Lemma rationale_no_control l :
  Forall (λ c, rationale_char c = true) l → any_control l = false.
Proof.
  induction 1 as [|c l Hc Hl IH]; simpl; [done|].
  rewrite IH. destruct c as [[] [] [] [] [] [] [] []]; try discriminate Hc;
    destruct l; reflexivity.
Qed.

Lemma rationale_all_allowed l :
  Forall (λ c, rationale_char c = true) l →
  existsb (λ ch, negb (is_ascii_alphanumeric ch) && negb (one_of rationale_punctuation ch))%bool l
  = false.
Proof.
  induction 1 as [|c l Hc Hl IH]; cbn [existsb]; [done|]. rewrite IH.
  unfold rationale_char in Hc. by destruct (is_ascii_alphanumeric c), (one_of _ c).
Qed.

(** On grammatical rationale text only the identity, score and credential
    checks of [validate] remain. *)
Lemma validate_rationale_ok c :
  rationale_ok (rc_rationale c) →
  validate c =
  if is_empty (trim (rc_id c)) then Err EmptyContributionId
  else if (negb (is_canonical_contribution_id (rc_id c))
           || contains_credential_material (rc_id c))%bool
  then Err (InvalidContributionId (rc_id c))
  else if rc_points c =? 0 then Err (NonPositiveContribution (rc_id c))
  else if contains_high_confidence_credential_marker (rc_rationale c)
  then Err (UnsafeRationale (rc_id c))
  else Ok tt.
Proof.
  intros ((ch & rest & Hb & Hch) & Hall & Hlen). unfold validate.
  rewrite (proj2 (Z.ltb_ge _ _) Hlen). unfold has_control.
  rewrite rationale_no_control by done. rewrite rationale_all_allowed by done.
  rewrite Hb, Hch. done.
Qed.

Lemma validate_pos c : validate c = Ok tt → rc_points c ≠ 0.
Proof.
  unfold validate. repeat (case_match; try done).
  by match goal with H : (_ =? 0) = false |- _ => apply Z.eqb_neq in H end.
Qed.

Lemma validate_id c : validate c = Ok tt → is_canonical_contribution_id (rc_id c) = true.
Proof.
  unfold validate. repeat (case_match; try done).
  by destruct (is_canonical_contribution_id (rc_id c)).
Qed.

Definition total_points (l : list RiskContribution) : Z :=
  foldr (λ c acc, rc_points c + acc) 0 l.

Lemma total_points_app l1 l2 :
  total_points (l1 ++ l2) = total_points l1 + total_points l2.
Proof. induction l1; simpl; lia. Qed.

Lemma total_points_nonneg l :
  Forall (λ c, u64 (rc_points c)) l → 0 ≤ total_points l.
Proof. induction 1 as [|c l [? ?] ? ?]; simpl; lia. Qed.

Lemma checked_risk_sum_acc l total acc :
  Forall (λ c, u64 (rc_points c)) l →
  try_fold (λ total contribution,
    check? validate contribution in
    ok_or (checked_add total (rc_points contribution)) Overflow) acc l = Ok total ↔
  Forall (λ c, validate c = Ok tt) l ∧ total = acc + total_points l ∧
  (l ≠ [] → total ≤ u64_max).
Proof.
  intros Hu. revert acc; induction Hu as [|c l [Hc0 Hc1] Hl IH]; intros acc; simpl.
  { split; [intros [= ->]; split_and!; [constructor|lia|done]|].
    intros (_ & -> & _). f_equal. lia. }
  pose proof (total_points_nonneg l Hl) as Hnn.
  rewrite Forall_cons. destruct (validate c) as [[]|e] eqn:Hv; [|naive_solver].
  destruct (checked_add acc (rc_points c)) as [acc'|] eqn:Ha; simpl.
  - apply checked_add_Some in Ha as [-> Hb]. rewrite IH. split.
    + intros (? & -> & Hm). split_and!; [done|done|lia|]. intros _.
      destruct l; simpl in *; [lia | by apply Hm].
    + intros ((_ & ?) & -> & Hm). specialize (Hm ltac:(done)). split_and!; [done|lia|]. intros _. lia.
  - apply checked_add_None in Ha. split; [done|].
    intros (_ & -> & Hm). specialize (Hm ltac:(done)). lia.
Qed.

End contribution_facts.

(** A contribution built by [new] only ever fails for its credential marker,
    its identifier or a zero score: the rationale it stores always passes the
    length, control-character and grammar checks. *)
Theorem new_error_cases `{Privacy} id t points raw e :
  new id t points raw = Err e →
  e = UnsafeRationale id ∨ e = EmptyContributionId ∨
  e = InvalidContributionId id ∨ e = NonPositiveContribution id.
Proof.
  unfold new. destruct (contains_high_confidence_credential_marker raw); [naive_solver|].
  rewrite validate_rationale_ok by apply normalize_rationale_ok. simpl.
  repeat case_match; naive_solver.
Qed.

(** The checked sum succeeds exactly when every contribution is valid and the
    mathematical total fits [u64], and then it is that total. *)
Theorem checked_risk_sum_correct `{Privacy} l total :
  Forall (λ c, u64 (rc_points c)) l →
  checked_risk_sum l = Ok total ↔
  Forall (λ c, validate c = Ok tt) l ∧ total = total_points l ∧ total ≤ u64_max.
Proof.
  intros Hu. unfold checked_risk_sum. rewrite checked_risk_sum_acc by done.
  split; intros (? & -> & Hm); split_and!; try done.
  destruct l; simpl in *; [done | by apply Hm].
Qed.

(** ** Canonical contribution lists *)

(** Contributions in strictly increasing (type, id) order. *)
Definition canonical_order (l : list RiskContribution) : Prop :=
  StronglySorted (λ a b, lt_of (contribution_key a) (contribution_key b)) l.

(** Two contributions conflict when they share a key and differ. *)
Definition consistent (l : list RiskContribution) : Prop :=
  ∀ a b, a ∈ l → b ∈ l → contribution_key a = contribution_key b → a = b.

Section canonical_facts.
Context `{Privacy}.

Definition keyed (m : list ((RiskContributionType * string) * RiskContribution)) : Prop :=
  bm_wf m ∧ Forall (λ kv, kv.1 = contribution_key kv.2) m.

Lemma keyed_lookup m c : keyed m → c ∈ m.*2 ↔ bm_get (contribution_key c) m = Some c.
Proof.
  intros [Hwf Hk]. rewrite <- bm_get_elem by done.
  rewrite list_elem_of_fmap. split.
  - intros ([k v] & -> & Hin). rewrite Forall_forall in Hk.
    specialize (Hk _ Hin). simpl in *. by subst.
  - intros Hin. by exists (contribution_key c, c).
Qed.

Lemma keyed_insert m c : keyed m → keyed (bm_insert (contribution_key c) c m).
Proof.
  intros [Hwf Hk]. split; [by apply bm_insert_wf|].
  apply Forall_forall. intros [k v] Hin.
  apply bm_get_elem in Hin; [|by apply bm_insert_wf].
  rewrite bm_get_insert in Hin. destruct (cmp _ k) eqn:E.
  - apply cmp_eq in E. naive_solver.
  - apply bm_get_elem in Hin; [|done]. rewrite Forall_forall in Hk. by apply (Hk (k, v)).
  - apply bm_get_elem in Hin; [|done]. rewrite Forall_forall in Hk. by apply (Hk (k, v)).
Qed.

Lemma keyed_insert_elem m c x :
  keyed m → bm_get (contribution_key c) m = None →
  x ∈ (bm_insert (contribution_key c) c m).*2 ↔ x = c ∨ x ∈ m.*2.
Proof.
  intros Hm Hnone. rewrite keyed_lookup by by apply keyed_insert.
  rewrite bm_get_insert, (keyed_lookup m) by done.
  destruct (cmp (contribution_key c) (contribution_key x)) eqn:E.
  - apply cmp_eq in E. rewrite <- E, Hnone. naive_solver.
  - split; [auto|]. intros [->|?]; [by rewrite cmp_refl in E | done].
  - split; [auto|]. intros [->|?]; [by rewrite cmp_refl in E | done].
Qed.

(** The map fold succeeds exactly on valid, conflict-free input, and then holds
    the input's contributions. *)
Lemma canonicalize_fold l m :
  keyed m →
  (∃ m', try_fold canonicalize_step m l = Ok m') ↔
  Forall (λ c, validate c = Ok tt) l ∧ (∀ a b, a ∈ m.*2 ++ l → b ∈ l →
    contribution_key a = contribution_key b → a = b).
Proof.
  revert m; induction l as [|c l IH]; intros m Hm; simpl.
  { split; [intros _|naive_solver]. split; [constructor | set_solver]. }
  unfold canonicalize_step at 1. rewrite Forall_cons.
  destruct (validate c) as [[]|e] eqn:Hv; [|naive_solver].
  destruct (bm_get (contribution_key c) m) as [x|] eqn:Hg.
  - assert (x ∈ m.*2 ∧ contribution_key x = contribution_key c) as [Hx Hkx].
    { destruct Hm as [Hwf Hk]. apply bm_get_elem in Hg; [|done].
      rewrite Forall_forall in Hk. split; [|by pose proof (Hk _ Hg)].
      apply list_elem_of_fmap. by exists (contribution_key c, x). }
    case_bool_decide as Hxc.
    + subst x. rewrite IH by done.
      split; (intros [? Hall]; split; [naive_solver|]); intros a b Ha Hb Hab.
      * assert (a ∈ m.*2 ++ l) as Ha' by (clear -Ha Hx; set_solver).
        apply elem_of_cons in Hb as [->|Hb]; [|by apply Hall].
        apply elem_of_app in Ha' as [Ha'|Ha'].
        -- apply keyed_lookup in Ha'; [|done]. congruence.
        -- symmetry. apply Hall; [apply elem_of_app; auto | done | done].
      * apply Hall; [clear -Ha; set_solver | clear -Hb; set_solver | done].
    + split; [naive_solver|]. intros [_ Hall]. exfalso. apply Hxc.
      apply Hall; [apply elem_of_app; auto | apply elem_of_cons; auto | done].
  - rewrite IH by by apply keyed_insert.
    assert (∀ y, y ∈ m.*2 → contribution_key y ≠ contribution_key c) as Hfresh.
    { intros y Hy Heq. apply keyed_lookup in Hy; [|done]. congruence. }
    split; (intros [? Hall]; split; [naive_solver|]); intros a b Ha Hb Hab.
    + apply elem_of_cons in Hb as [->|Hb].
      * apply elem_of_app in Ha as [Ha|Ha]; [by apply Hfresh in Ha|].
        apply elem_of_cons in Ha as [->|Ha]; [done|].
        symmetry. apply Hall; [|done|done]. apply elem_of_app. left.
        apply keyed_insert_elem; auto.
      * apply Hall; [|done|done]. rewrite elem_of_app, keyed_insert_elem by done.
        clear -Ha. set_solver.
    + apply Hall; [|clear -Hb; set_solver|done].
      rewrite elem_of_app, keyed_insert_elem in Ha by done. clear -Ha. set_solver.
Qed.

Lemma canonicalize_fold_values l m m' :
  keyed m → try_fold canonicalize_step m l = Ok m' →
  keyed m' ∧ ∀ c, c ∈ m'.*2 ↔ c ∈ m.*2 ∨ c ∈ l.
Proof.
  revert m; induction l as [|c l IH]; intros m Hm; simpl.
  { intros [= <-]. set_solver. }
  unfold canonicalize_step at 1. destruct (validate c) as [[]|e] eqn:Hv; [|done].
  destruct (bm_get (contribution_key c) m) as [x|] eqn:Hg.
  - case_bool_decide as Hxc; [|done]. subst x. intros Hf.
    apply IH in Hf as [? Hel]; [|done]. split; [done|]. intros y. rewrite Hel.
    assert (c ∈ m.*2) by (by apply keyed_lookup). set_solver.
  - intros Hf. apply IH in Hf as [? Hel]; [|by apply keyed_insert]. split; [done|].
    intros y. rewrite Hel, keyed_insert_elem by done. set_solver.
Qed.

---

● **Task requirements**
From the line holding "Lemma total_points_app l1" to the line holding "End contribution_facts.", inclusive, restate each line above exactly as written.

● **Task result**
Lemma total_points_app l1 l2 :
  total_points (l1 ++ l2) = total_points l1 + total_points l2.
Proof. induction l1; simpl; lia. Qed.

Lemma total_points_nonneg l :
  Forall (λ c, u64 (rc_points c)) l → 0 ≤ total_points l.
Proof. induction 1 as [|c l [? ?] ? ?]; simpl; lia. Qed.

Lemma checked_risk_sum_acc l total acc :
  Forall (λ c, u64 (rc_points c)) l →
  try_fold (λ total contribution,
    check? validate contribution in
    ok_or (checked_add total (rc_points contribution)) Overflow) acc l = Ok total ↔
  Forall (λ c, validate c = Ok tt) l ∧ total = acc + total_points l ∧
  (l ≠ [] → total ≤ u64_max).
Proof.
  intros Hu. revert acc; induction Hu as [|c l [Hc0 Hc1] Hl IH]; intros acc; simpl.
  { split; [intros [= ->]; split_and!; [constructor|lia|done]|].
    intros (_ & -> & _). f_equal. lia. }
  pose proof (total_points_nonneg l Hl) as Hnn.
  rewrite Forall_cons. destruct (validate c) as [[]|e] eqn:Hv; [|naive_solver].
  destruct (checked_add acc (rc_points c)) as [acc'|] eqn:Ha; simpl.
  - apply checked_add_Some in Ha as [-> Hb]. rewrite IH. split.
    + intros (? & -> & Hm). split_and!; [done|done|lia|]. intros _.
      destruct l; simpl in *; [lia | by apply Hm].
    + intros ((_ & ?) & -> & Hm). specialize (Hm ltac:(done)). split_and!; [done|lia|]. intros _. lia.
  - apply checked_add_None in Ha. split; [done|].
    intros (_ & -> & Hm). specialize (Hm ltac:(done)). lia.
Qed.

End contribution_facts.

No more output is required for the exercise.